Yang dimaksud terkalibrasi, kata Hendro, harus diperiksa untuk memastikan peralatan berada dalam performa maksimal sesuai dengan fungsinya; digunakan sesuai petunjuk pengoperasian atau instruksi manual dan menjaga ketertelusuran pengukuran alat tersebut dengan standar acuan nasional yang ada di laboratorium SNSU (Standar Nasional Satuan Ukuran) BSN. Laboraotorium ini sekaligus sebagai National Metrology Institute (NMI) yang mewakili Indonesia dalam penjaminan ketelusuran pengukuran ke tingkat internasional yang dikelola oleh BIPM (Bureau International des Poids et Mesures). “Secara umum kalibrasi dilakukan dengan membandingkan pembacaan konsentrasi alat kalibrator dengan pembacaan konsentrasi peralatan yang diuji,” jelas Hendro.
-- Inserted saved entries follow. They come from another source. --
Lemma last_message_of_state_after history r :
  last (chat_history (state_after history r)) = Some (reply r).
Proof. destruct r; cbn; apply last_snoc. Qed.

(** [run_agent] in terms of the call of the executor. *)
Lemma run_agent_executes state m0 w :
  last (chat_history state) = Some m0 ->
  run_agent llm state w
  = bind (agent_executor_invoke llm (content m0)
            (removelast (chat_history state)) (agent_outcome state))
         (fun r => ret (state_after (chat_history state) r)) w.
Proof.
  intros Hlast. unfold run_agent, bind at 1, getitem_last.
  rewrite Hlast. unfold ret at 1. unfold bind.
  destruct (agent_executor_invoke _ _ _ _ w) as [[r|e] w1]; [|done].
  by destruct r.
Qed.

Lemma should_continue_state_after history r w :
  should_continue (state_after history r) w
  = (Return (if without_tool_call r then end_ else continue_tool_call), w).
Proof.
  unfold should_continue, bind, getitem_last.
  rewrite last_message_of_state_after. unfold ret at 1.
  destruct r as [m| |]; cbn; [|done|done].
  by destruct (tool_calls m) as [[|c cs]|].
Qed.

(** A run of the workflow is one call of the executor: the reply the
    agent step appends carries no tool call, so the conditional edge leads
    to [END] and the tool node is never run. *)
Lemma run_is_one_executor_call fuel state m0 w :
  last (chat_history state) = Some m0 ->
  run_from llm tool_node (S fuel) agent state w
  = bind (execute_plan (llm (content m0) (removelast (chat_history state))
                            (agent_outcome state)))
         (fun r => ret (Some (state_after (chat_history state) r))) w.
Proof.
  intros Hlast. cbn [run_from run_node]. unfold bind at 1. unfold bind at 1.
  rewrite (run_agent_executes _ _ _ Hlast).
  unfold bind at 1 3, agent_executor_invoke.
  destruct (execute_plan _ w) as [[r|e] w1] eqn:Hex; [|done].
  apply execute_up_to_dict in Hex as [output ->].
  unfold ret at 1. unfold bind at 1. rewrite should_continue_state_after.
  cbn [without_tool_call executor_dict ret fst snd]. by destruct fuel.
Qed.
Hingga kini, BSN telah menetapkan SNI terkait kualitas udara sebanyak 62 SNI dan terkait manajemen lingkungan, sebanyak 37 SNI. Dengan ditetapkan SNI 9178:2023, Hendro meyakini, dalam pemantauan kualitas udara yang menggunakan alat ber-SNI, maka akan dapat menghasilkan data yang valid dan dapat dipertanggungjawabkan. Pada akhirnya dapat mendukung pengambilan kebijakan yang tepat dalam upaya pencegahan kualitas udara yang buruk.